4 Responses to “San José de Apartadó and the U.S. human rights certification”

  1. David Holiday Says:

    You gotta know that, whenever you mention Central America, you might expect me to pipe up!

    The CPRs, actually, do not bear much of a resemblance to this Colombian community, from your description. Although it wasn’t fashionable at the time to discuss it, they were quite clearly the civilian base of the guerrillas. I would compare the CPRs to the refugee camps for the Salvadorans in Honduras, except that they were inside Guatemalan territory. Thus, although civilian population, guerrillas recruited out of the CPRs, and sought logistical support and general R&R there.

    I can give you much more information, and I wouldn’t expect you or anyone else to really know this, but I’m quite prepared to confirm in greater detail….

  2. jcg Says:

    “Though it is entirely possible that the military did not commit last week’s massacre, it is impossible even to contemplate certifying military aid to Colombia until we know more.”

    True enough…especially while almost all the circumstancial (and not so) evidence points to members of either of those military brigades most likely being behind this, but that doesn’t automatically mean that that’s the only possibility.

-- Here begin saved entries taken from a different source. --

(* ===== verification/Funding.v ===== *)
(** * Durable account funding (payment-daemon/internal/store/funding.go)

    One transaction records the nonces of a payment's tickets, queues the
    winners, credits the account and stores the receipt. *)
From S2P Require Import Prelude.
From S2P Require Import GoBytes.
From S2P Require Import Bolt.
From S2P Require Import Ledger.
From S2P Require Import Billing.
From S2P Require Import Nonces.
From S2P Require Import Sessions.
From S2P Require Import Redemptions.
From S2P Require Import Wholesale.
From S2P Require Import Fences.

(** A validated ticket; a [nil] credit is [None]. *)
Record FundingTicket := mkFundingTicket {
  ft_Nonce : Z;
  ft_Credit : option Z;
  ft_Winner : option SignedTicket;
  ft_Hash : string;
}.

Section funding.
Context `{Bolt M}.

Definition receipt_for (payer payee accountID : string) (r : FundingReceipt) : bool :=
  bool_decide (acc_Payer (fr_Account r) = payer) && bool_decide (acc_Payee (fr_Account r) = payee) &&
  bool_decide (acc_WholesaleAccountID (fr_Account r) = accountID).

Definition GetFundingReceipt (payer payee accountID fundingID : string) (db : DB M) : result error FundingReceipt :=
  match wholesale_funding_receipts db with
  | None => Err ErrNotFound
  | Some b =>
      match b !! fundingID with
      | None => Err ErrNotFound
      | Some r => if negb (receipt_for payer payee accountID r) then Err ErrSenderMismatch else Ok r
      end
  end.

(** The loop over the tickets, accumulating the credit. *)
Fixpoint apply_tickets (rand : Z) (tickets : list FundingTicket) (credit : Z) (tx : DB M)
    : result error (Z * DB M) :=
  match tickets with
  | [] => Ok (credit, tx)
  | t :: tickets' =>
      match ft_Credit t with
      | None => Err (ErrMsg "invalid credit")
      | Some c =>
          if c <=? 0 then Err (ErrMsg "invalid credit")
          else
            let! tx := recordNonce rand (ft_Nonce t) tx in
            let tx := match ft_Winner t with
                      | Some w => (enqueueRedemption (ft_Hash t) w tx).2
                      | None => tx
                      end in
            apply_tickets rand tickets' (credit + c) tx
      end
  end.

Definition apply_funding (payer payee accountID workID fundingID : string) (tickets : list FundingTicket)
    (now : Z) (receipts : M FundingReceipt) (tx : DB M) : result error (FundingReceipt * DB M) :=
  match sessions tx !! compositeKey payer workID with
  | None => Err ErrNotFound
  | Some session =>
      if s_Closed session then Err ErrClosed
      else if negb (bool_decide (s_WholesaleAccountID session = accountID)) ||
              bool_decide (s_TicketStreamID session = "") || negb (bool_decide (s_Recipient session = payee))
      then Err ErrSenderMismatch
      else match SetString10 (s_RecipientRand session) with
      | None => Err (ErrMsg "invalid generation rand")
      | Some rand =>
          let! (credit, tx) := apply_tickets rand tickets 0 tx in
          let account := bump now (credit_account credit (loadWholesaleAccount payer payee accountID tx)) in
          let tx := putWholesaleAccount account tx in
          let receipt := mkFundingReceipt fundingID account (dec_string credit) in
          Ok (receipt, with_wholesale_funding_receipts (Some (<[fundingID := receipt]> receipts)) tx)
      end
  end.

Definition ApplyWholesaleFunding (payer payee accountID workID fundingID : string) (tickets : list FundingTicket)
    (now : Z) (db : DB M) : result error (FundingReceipt * bool) * DB M :=
  if negb (ValidWholesaleAccountID accountID) || negb (len fundingID =? 64) || bool_decide (length tickets = 0%nat)
  then (Err (ErrMsg "funding identity and tickets required"), db)
  else Update (fun tx =>
    let receipts := opt_bucket (wholesale_funding_receipts tx) in
    let tx := with_wholesale_funding_receipts (Some receipts) tx in
    match receipts !! fundingID with
    | Some r => if negb (receipt_for payer payee accountID r) then Err ErrSenderMismatch else Ok (r, true, tx)
    | None =>
        let! (receipt, tx) := apply_funding payer payee accountID workID fundingID tickets now receipts tx in
        Ok (receipt, false, tx)
    end) db.

End funding.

    The civilian investigation has apparently already begun (curiously, apparently the comission came under fire from, allegedly, the FARC or some other armed group operating in the area), but it’ll probably be weeks or a couple of months before any concrete judicial actions can show up.

  3. Adam Isacson Says:

    David, Can you recommend any reading about the CPRs’ links to the guerrillas? The information revealed by a Google search for “resistance communities guatemala” (including docs from the IAHRC and Peace Brigades) does little to back that claim. Remember “Cerca del Cielo,” the hidden village at the end of John Sayles’ mid-1990s movie Men with Guns? That’s pretty much the gauzy image of the CPRs that still predominates among those of us who don’t follow Guatemala closely enough: a place where people hid from the men with guns. Another source would be welcome.

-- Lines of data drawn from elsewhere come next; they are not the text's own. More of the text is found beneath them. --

(* ===== verification/WholesaleSpec.v ===== *)
(** * What the wholesale ledger promises

    The ledger as a state machine: [ledger_step] has one rule per operation
    that touches accounts, authorizations or fences and a frame rule for the
    rest of the store; every reachable state satisfies the invariant, and the
    promises to payer and payee follow. *)
From S2P Require Import Prelude.
From S2P Require Import GoBytes.
From S2P Require Import GoCodecs.
From S2P Require Import Bolt.
From S2P Require Import Ledger.
From S2P Require Import Billing.
From S2P Require Import Nonces.
From S2P Require Import Sessions.
From S2P Require Import Redemptions.
From S2P Require Import Wholesale.
From S2P Require Import Fences.
From S2P Require Import Funding.
From S2P Require Import WholesaleInv.
From S2P Require Import WholesaleSteps.

Section spec.
Context `{Bolt M} (payee : string).
Implicit Types (db : DB M).

(** ** The state machine *)

(** The buckets the wholesale ledger lives in are untouched. *)
Definition same_wholesale db db' : Prop :=
  wholesale_accounts db' = wholesale_accounts db /\ spend_authorizations db' = spend_authorizations db /\
  wholesale_totals db' = wholesale_totals db /\ unexecuted_fences db' = unexecuted_fences db /\
  canceled_admissions db' = canceled_admissions db.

    JCG, I agree that the civilian investigation may take a while, though again the human rights conditions in the U.S. aid law may speed things up. The law says that State must certify that the Colombian military is collaborating with civilian investigators. So if the military stonewalls or covers up, they may end up jeopardizing up to $70-80 million in aid (that is, 25% of the aid to the armed forces, not the police, that goes through the foreign aid bill, not the defense budget).

  4. David Holiday Says:

    I’m not sure there is anything, although there might be some mention in Yvon LeBot’s book on Guatemala, available only in French or Spanish as far as I know. The general gist of their relationship with the g’s is something that was known but not spoken at the time, and unfortunately Guatemala — somewhat unlike El Salvador, I would say — is a place where a lot of people don’t like to go back and come clean about previous guerrilla strategies. I’m sure some people reading these comments might think I’m somehow endangering people’s lives by even talking about this, so many years later. (Sounds absurd out of context — maybe I’m exaggerating.)

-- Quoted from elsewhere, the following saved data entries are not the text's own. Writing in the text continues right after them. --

Lemma advance_first db p id a r units target seq now :
  let billed := BillFor (row_price r) (au_PerUnits r) units in
  let acc := GetWholesaleAccount p payee a db in
  let hk := advanceHistoryKey p id a seq in
  opt_bucket (wholesale_advance_history db) !! hk = None ->
  spend_authorizations db !! wholesaleAuthorizationKey p id a = Some r -> au_Payee r = payee ->
  au_State r = AuthorizationAdmitted -> units <= au_MaxTotalUnits r -> now < au_ExpiresAt r ->
  0 <= au_SettlementSeq r < seq -> 0 <= target -> row_billed r <= billed -> billed + target <= row_max r ->
  billed - row_billed r + target <= Available acc + row_reserved r ->
  AdvanceWholesale p payee id units (Some target) seq "" now a db =
    (Ok (mkAdvance (advanced_account acc r units target now) (advanced_row r units target seq now)
           (billed - row_billed r) 0 false),
     with_wholesale_advance_history
       (Some (<[hk := advanced_row r units target seq now]> (opt_bucket (wholesale_advance_history db))))
       (putWholesaleAccount (advanced_account acc r units target now) (with_spend_authorizations
         (<[wholesaleAuthorizationKey p id a := advanced_row r units target seq now]> (spend_authorizations db)) db))).
Proof.
  intros billed acc hk Hhist Hrow Hpe Hst Hu Hexp Hseq Ht Hb Hmax Hav.
  unfold AdvanceWholesale. rewrite (proj2 (Z.eqb_neq seq 0)), (proj2 (Z.ltb_ge target 0)) by lia. simpl.
  unfold Update, AdvanceWholesale_tx. fold hk. rewrite Hhist. simpl. rewrite Hrow, Hpe, Hst.
  rewrite (bool_decide_true (payee = payee)) by done. simpl.
  rewrite (proj2 (Z.ltb_ge (au_MaxTotalUnits r) units)), (proj2 (Z.ltb_lt now (au_ExpiresAt r))),
    (proj2 (Z.ltb_ge seq (au_SettlementSeq r))), (proj2 (Z.eqb_neq seq (au_SettlementSeq r))) by lia. simpl.
  unfold advance_apply. fold (row_price r) (row_billed r) (row_reserved r) (row_max r). fold billed.
  change (loadWholesaleAccount p payee a _) with acc.
  rewrite (proj2 (Z.ltb_ge billed (row_billed r))), (proj2 (Z.ltb_ge (row_max r) billed)),
    (proj2 (Z.ltb_ge (row_max r - billed) target)) by lia. simpl.
  rewrite (proj2 (Z.ltb_ge (Available acc + row_reserved r) (billed - row_billed r + target))) by lia.
  reflexivity.
Qed.

(** An advance bills the curve exactly and once: moving an admitted,
    unexpired authorization to a higher unit count and a new runway reservation
    within its cap and the account's float debits the account by the difference
    of the two cumulative bills, swaps the old reservation for the new one, and
    repeating the same advance, at any later time, returns the recorded
    authorization without charging again. *)
Theorem advance_exact db p id a r units target seq now :
  reachable payee db ->
  opt_bucket (wholesale_advance_history db) !! advanceHistoryKey p id a seq = None ->
  spend_authorizations db !! wholesaleAuthorizationKey p id a = Some r -> au_State r = AuthorizationAdmitted ->
  au_ActualUnits r <= units <= au_MaxTotalUnits r -> now < au_ExpiresAt r -> au_SettlementSeq r < seq ->
  0 <= target -> BillFor (row_price r) (au_PerUnits r) units + target <= row_max r ->
  let billed := BillFor (row_price r) (au_PerUnits r) units in
  let acc := GetWholesaleAccount p payee a db in
  billed - row_billed r + target <= Available acc + row_reserved r ->
  let out := AdvanceWholesale p payee id units (Some target) seq "" now a db in
  let acc' := GetWholesaleAccount p payee a out.2 in
  out.1 = Ok (mkAdvance acc' (advanced_row r units target seq now) (billed - row_billed r) 0 false) /\
  0 <= billed - row_billed r /\ debited acc' = debited acc + (billed - row_billed r) /\
  reserved acc' = reserved acc - row_reserved r + target /\ credited acc' = credited acc /\
  (forall now', AdvanceWholesale p payee id units (Some target) seq "" now' a out.2 =
     (Ok (mkAdvance acc' (advanced_row r units target seq now) 0 0 true), out.2)).
Proof.
  intros I%reachable_Inv Hhist Hrow Hst Hu Hexp Hseq Ht Hmax billed acc Hav out acc'.
  pose proof (lo_rows _ _ _ _ I _ _ Hrow) as R.
  assert (row_billed r <= billed) as Hmono.
  { rewrite (ro_billed _ _ _ R). apply BillFor_mono; [apply R|apply R|]. pose proof (ro_units _ _ _ R). lia. }
  destruct (load_spec payee db p payee a I) as (Lk & _). fold (GetWholesaleAccount p payee a db) in Lk. fold acc in Lk.
  pose proof (ro_seq _ _ _ R) as Hs0.
  pose proof (advance_first db p id a r units target seq now Hhist Hrow (ro_payee _ _ _ R) Hst
    ltac:(lia) Hexp ltac:(lia) Ht Hmono ltac:(lia) Hav) as E.
  assert (acc' = advanced_account acc r units target now) as Ea.
  { subst acc' out. rewrite E. by apply (load_put p payee a (advanced_account acc r units target now)). }
  split_and!.
  - rewrite Ea. subst out. by rewrite E.
  - lia.
  - rewrite Ea. unfold debited at 1. simpl. by rewrite parse_dec.
  - rewrite Ea. unfold reserved at 1. simpl. by rewrite parse_dec.
  - by rewrite Ea.
  - intros now'. unfold AdvanceWholesale.
    rewrite (proj2 (Z.eqb_neq seq 0)), (proj2 (Z.ltb_ge target 0)) by lia. cbn [orb].
    unfold Update, AdvanceWholesale_tx. rewrite Ea. subst out. rewrite E.
    change (opt_bucket (wholesale_advance_history _)) with
      (<[advanceHistoryKey p id a seq := advanced_row r units target seq now]> (opt_bucket (wholesale_advance_history db))) at 1.
    rewrite lookup_insert_eq. unfold advance_replay. simpl. rewrite (ro_payee _ _ _ R), !Z.eqb_refl.
    rewrite !bool_decide_true by done. simpl.
    change (loadWholesaleAccount p payee a _) with
      (loadWholesaleAccount p payee a (putWholesaleAccount (advanced_account acc r units target now) db)).
    by rewrite load_put.
Qed.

    In the case of El Salvador, I had FMLN comandantes confirm and claim credit for the repopulation strategy in El Salvador, arguing for its strategic importance in the war, shortly after the war ended. Ricardo Falla’s book about the CPR’s was translated by EPICA. If you read it closely (although I’m not sure about this), you might find some inkling of this. (My name’s there, btw, as I was one of the first international visitors in 1991, while working for HRW.) But if you run across Falla sometime at LASA, ask him about it, and you can expect him to be very straight with you.